▸ **Work instruction**: Please reproduce the data below exactly, from the first line through the line containing "Definition PML4_INDEX (va", and leave every later line out.

▸ **Stored data**:
(* ===== verification/Vm.v ===== *)
(** * vm.c: walking the page tables *)
From S2P Require Import Prelude Machine Pmm Slob Kstate.

Definition PAGE_PRESENT : Z := 1.
Definition PML4_INDEX (va : Z) : Z := Z.land (Z.shiftr va 39) 0x1FF.
Definition PDPT_INDEX (va : Z) : Z := Z.land (Z.shiftr va 30) 0x1FF.
Definition PD_INDEX (va : Z) : Z := Z.land (Z.shiftr va 21) 0x1FF.
Definition PT_INDEX (va : Z) : Z := Z.land (Z.shiftr va 12) 0x1FF.
Definition PAGE_OFFSET (va : Z) : Z := Z.land va 0xFFF.
Definition PHYS_TO_VIRT (addr : Z) : M kernel Z := hhdm ← vmm_offset; mret (addr +64 hhdm).

(** (((uint64_t)1 << maxphyaddr) - 1) << 12 *)
Definition addrmask_of (maxphyaddr : Z) : Z := u64 (Z.shiftl (u64 (Z.shiftl 1 maxphyaddr) -64 1) 12).

Definition walk_page_table (virt_addr : Z) : M kernel Z :=
  cr3 ← get_cr3;
  m ← gets (fun s => maxphyaddr (k_vm s));
  (if 64 <=? m then fail BadShift else mret tt) ;;
  let addrmask := addrmask_of m in
  let pml4addr := Z.land cr3 addrmask in
  pml4 ← PHYS_TO_VIRT pml4addr;
  pml4e ← load 8 (pml4 + 8 * PML4_INDEX virt_addr);
  if Z.land pml4e PAGE_PRESENT =? 0 then mret 0
  else
    pdpt ← PHYS_TO_VIRT (Z.land pml4e addrmask);
    pdpte ← load 8 (pdpt + 8 * PDPT_INDEX virt_addr);
    if Z.land pdpte PAGE_PRESENT =? 0 then mret 0
    else
      pd ← PHYS_TO_VIRT (Z.land pdpte addrmask);
      pde ← load 8 (pd + 8 * PD_INDEX virt_addr);
      if Z.land pde PAGE_PRESENT =? 0 then mret 0
      else
        pt ← PHYS_TO_VIRT (Z.land pde addrmask);
        pte ← load 8 (pt + 8 * PT_INDEX virt_addr);
        if Z.land pte PAGE_PRESENT =? 0 then mret 0
        else mret (Z.lor (Z.land pte addrmask) (PAGE_OFFSET virt_addr)).

Definition CR4_PAE : Z := 0x20.
Definition CR4_LA57 : Z := 0x1000.

Definition vm_init `{Hardware} : M kernel unit :=
  kprintf ("Initializing virtual memory..." +:+ nl) [] ;;
  p ← is_paging_enabled;
  (if negb (p =? 0) then kprintf ("Paging enabled." +:+ nl) []
   else kprintf ("Paging disabled." +:+ nl) []) ;;
  cr4 ← get_cr4;
  let pae := negb (Z.land cr4 CR4_PAE =? 0) in
  let la57 := negb (Z.land cr4 CR4_LA57 =? 0) in
  (if negb pae then kprintf ("32-bit paging mode." +:+ nl) [] else mret tt) ;;
  (if pae && negb la57 then kprintf ("4-level paging mode." +:+ nl) [] else mret tt) ;;
  (if pae && la57 then kprintf ("5-level paging mode." +:+ nl) [] else mret tt) ;;
  let val := cpu_get_address_widths in
  mod_vm (set_maxphyaddr (Z.land val 0xFF)) ;;
  mod_vm (set_maxlinaddr (Z.land (Z.shiftr val 8) 0xFF)) ;;
  m ← gets (fun s => maxphyaddr (k_vm s));
  kprintf ("MAXPHYADDR: %d bits" +:+ nl) [KNum m] ;;
  l ← gets (fun s => maxlinaddr (k_vm s));
  kprintf ("MAXLINADDR: %d bits" +:+ nl) [KNum l] ;;
  walk_page_table 0 ;;
  mret tt.

(** ** The architecture: 4-level translation of a linear address

    Physical memory as a function; an entry's present bit, page-size bit and
    address field (bits 12 to MAXPHYADDR - 1), the walk of Intel SDM volume 3,
    4.5.  [None]: a page fault. *)
Section architecture.
Context (phys : Z -> Z) (maxphy : Z).

Definition pte_present (e : Z) : bool := Z.testbit e 0.
Definition pte_large (e : Z) : bool := Z.testbit e 7.
(** Bits [lo, maxphy) of the entry. *)
Definition field (lo e : Z) : Z := (e `mod` 2 ^ maxphy) `div` 2 ^ lo * 2 ^ lo.
Definition index (shift va : Z) : Z := (va `div` 2 ^ shift) `mod` 512.

(** The walk from the table at [table], through the levels whose indices start
    at the bits [shifts]; levels 30 and 21 may map large pages. *)
Fixpoint translate_from (shifts : list Z) (table va : Z) : option Z :=
  match shifts with
  | [] => Some (table + va `mod` 2 ^ 12)
  | sh :: rest =>
      let e := phys (table + 8 * index sh va) in
      if negb (pte_present e) then None
      else if pte_large e && ((sh =? 30) || (sh =? 21)) then Some (field sh e + va `mod` 2 ^ sh)
      else translate_from rest (field 12 e) va
  end.
Definition translate (cr3 va : Z) : option Z := translate_from [39; 30; 21; 12] (field 12 cr3) va.

(** The walk stays in the first [limit] bytes of physical memory, meets no
    large page, and the bits from MAXPHYADDR on, 12 of them, are clear in every
    present entry (the architecture reserves those below bit 52). *)
Definition clean (e : Z) : Prop := (e `div` 2 ^ maxphy) `mod` 2 ^ 12 = 0.
Fixpoint walk_ok (limit : Z) (shifts : list Z) (table va : Z) : Prop :=
  match shifts with
  | [] => True
  | sh :: rest =>
      table + 4096 <= limit /\
      let e := phys (table + 8 * index sh va) in
      pte_present e = true ->
        clean e /\ pte_large e && ((sh =? 30) || (sh =? 21)) = false /\
        walk_ok limit rest (field 12 e) va
  end.
End architecture.

(** Physical memory as the direct map shows it. *)
Definition phys_mem (s : kernel) (a : Z) : Z :=
  rd 8 (a + vmm_higher_half_offset (slob_pmm (k_slob s))) (smem s).

(** ** Lemmas *)

Lemma field_range m lo e : 0 <= lo -> 0 <= m -> 0 <= field m lo e.
Proof.
  intros. unfold field. pose proof (Z.mod_pos_bound e (2 ^ m) ltac:(apply Z.pow_pos_nonneg; lia)).
  apply Z.mul_nonneg_nonneg; [apply Z.div_pos; [lia|apply Z.pow_pos_nonneg; lia]|].
  apply Z.pow_nonneg. lia.
Qed.

Lemma field_testbit m lo e n :
  0 <= lo -> 0 <= m -> 0 <= n ->
  Z.testbit (field m lo e) n = bool_decide (lo <= n < m) && Z.testbit e n.
Proof.
  intros. unfold field.
  rewrite <- Z.shiftl_mul_pow2, <- Z.shiftr_div_pow2, Z.shiftl_spec by lia.
  destruct (decide (lo <= n)).
  - rewrite Z.shiftr_spec by lia. replace (n - lo + lo) with n by lia.
    rewrite testbit_mod_pow2 by lia. f_equal. apply bool_decide_ext. lia.
  - rewrite bool_decide_false by lia. rewrite Z.testbit_neg_r by lia. done.
Qed.

Lemma clean_testbit m e n : 0 <= m -> clean m e -> m <= n < m + 12 -> Z.testbit e n = false.
Proof.
  intros Hm Hc Hn. unfold clean in Hc. rewrite <- Z.shiftr_div_pow2 in Hc by lia.
  apply (f_equal (fun z => Z.testbit z (n - m))) in Hc.
  rewrite Z.bits_0, testbit_mod_pow2, bool_decide_true in Hc by lia. simpl in Hc.
  rewrite Z.shiftr_spec in Hc by lia. by replace (n - m + m) with n in Hc by lia.
Qed.

Lemma addrmask_testbit m n :
  0 <= m < 64 -> 0 <= n -> Z.testbit (addrmask_of m) n = bool_decide (12 <= n < Z.min 64 (m + 12)).
Proof.
  intros Hm Hn. unfold addrmask_of, u64. rewrite testbit_mod_pow2 by lia.
  rewrite Z.shiftl_1_l, (Z.mod_small (2 ^ m)) by (split; [apply Z.pow_nonneg; lia|apply Z.pow_lt_mono_r; lia]).
  replace (2 ^ m - 1) with (Z.ones m) by (rewrite Z.ones_equiv; lia).
  assert (Z.ones m < 2 ^ 64).
  { rewrite Z.ones_equiv. pose proof (Z.pow_lt_mono_r 2 m 64). lia. }
  rewrite (Z.mod_small (Z.ones m)) by (split; [|done]; rewrite Z.ones_equiv; pose proof (Z.pow_pos_nonneg 2 m); lia).
  destruct (decide (12 <= n)).
  - rewrite Z.shiftl_spec by lia. rewrite Z.testbit_ones_nonneg by lia.
    repeat case_bool_decide; destruct (Z.ltb_spec (n - 12) m); simpl; try done; lia.
  - rewrite Z.shiftl_spec_low by lia. rewrite andb_false_r. by rewrite bool_decide_false by lia.
Qed.

(** The code's mask gives the architecture's address field. *)
Lemma land_addrmask m e :
  12 <= m <= 52 -> 0 <= e < 2 ^ 64 -> clean m e -> Z.land e (addrmask_of m) = field m 12 e.
Proof.
  intros Hm He Hc. bitwise. rewrite addrmask_testbit, field_testbit by lia.
  destruct (Z.testbit e n) eqn:Eb; [|by rewrite andb_false_r].
  rewrite andb_true_l, andb_true_r. apply bool_decide_ext.
  destruct (decide (m <= n < m + 12)) as [D|D].
  - rewrite (clean_testbit m e n) in Eb by (done || lia). done.
  - assert (n < 64); [|lia]. destruct (decide (n < 64)); [done|].
    rewrite Z.bits_above_log2 in Eb; [done|lia|].
    destruct (decide (e = 0)) as [->|]; [simpl; lia|]. apply Z.log2_lt_pow2; [lia|].
    pose proof (Z.pow_le_mono_r 2 64 n). lia.
Qed.

Lemma lor_page m e va : 0 <= m -> Z.lor (field m 12 e) (PAGE_OFFSET va) = field m 12 e + va `mod` 2 ^ 12.
Proof.
  intros Hm. unfold PAGE_OFFSET. change 0xFFF with (Z.ones 12). rewrite Z.land_ones by lia.
  assert (Hd : Z.land (field m 12 e) (va `mod` 2 ^ 12) = 0).
  { bitwise. rewrite field_testbit, testbit_mod_pow2, Z.bits_0 by lia.
    repeat case_bool_decide; simpl; rewrite ?andb_false_r; try done; lia. }
  by rewrite <- Z.lxor_lor, Z.add_nocarry_lxor.
Qed.

Lemma index_land sh va : 0 <= sh -> Z.land (Z.shiftr va sh) 0x1FF = index sh va.
Proof.
  intros. change 0x1FF with (Z.ones 9). rewrite Z.land_ones, Z.shiftr_div_pow2 by lia. done.
Qed.
Lemma index_range sh va : 0 <= index sh va < 512.
Proof. apply Z.mod_pos_bound. lia. Qed.
Lemma present_land e : (Z.land e PAGE_PRESENT =? 0) = negb (pte_present e).
Proof. apply (land_bit_nonzero e 0). lia. Qed.

Lemma phys_mem_range s a : 0 <= phys_mem s a < 2 ^ 64.
Proof. apply rd_range. Qed.

(** Loading one entry of a table. *)
Lemma load_entry {B} s limit table i sh va (k : Z -> M kernel B) :
  let hhdm := vmm_higher_half_offset (slob_pmm (k_slob s)) in
  region hhdm limit (smem s) -> 0 <= hhdm -> hhdm + limit <= 2 ^ 64 -> 0 <= table -> table + 4096 <= limit ->
  i = index sh va ->
  (t ← PHYS_TO_VIRT table; e ← load 8 (t + 8 * i); k e) s =
    k (phys_mem s (table + 8 * index sh va)) s.
Proof.
  intros hhdm Hr Hh0 Hh Ht Hl ->. pose proof (index_range sh va). unfold PHYS_TO_VIRT.
  erewrite bind_ret_eq; [|reflexivity]. rewrite u64_small by (fold hhdm; lia). fold hhdm.
  erewrite bind_ret_eq; [|apply load_ok; mregion]. unfold phys_mem. fold hhdm. f_equal. f_equal. lia.
Qed.

(** One level of the walk, and one level of the translation. *)
Lemma walk_level_run s limit table i sh va (k : Z -> M kernel Z) :
  let hhdm := vmm_higher_half_offset (slob_pmm (k_slob s)) in
  region hhdm limit (smem s) -> 0 <= hhdm -> hhdm + limit <= 2 ^ 64 -> 0 <= table ->
  table + 4096 <= limit -> i = index sh va ->
  (t ← PHYS_TO_VIRT table; e ← load 8 (t + 8 * i);
   if Z.land e PAGE_PRESENT =? 0 then mret 0 else k e) s =
  if pte_present (phys_mem s (table + 8 * index sh va))
  then k (phys_mem s (table + 8 * index sh va)) s else Ret 0 s.
Proof.
  intros hhdm Hr Hh0 Hh Ht Hl Hi.
  rewrite (load_entry s limit table i sh va
      (fun e => if Z.land e PAGE_PRESENT =? 0 then mret 0 else k e) Hr Hh0 Hh Ht Hl Hi).
  rewrite present_land. by destruct (pte_present _).
Qed.

Lemma walk_level_spec s M limit table sh rest va :
  let e := phys_mem s (table + 8 * index sh va) in
  12 <= M <= 52 -> walk_ok (phys_mem s) M limit (sh :: rest) table va ->
  table + 4096 <= limit /\
  if pte_present e
  then Z.land e (addrmask_of M) = field M 12 e /\
       translate_from (phys_mem s) M (sh :: rest) table va =
         translate_from (phys_mem s) M rest (field M 12 e) va /\
       walk_ok (phys_mem s) M limit rest (field M 12 e) va
  else translate_from (phys_mem s) M (sh :: rest) table va = None.
Proof.
  intros e HM (Hl & Hp). split; [done|]. cbn [translate_from]. fold e in Hp |- *.
  destruct (pte_present e) eqn:Ep; cbn [negb]; [|done].
  destruct (Hp Ep) as (Hcl & Hlg & Hok). fold e in Hlg. rewrite Hlg. split_and!; try done.
  apply land_addrmask; [lia|apply phys_mem_range|done].
Qed.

▸ **Answer box**:
(* ===== verification/Vm.v ===== *)
(** * vm.c: walking the page tables *)
From S2P Require Import Prelude Machine Pmm Slob Kstate.

Definition PAGE_PRESENT : Z := 1.
Definition PML4_INDEX (va : Z) : Z := Z.land (Z.shiftr va 39) 0x1FF.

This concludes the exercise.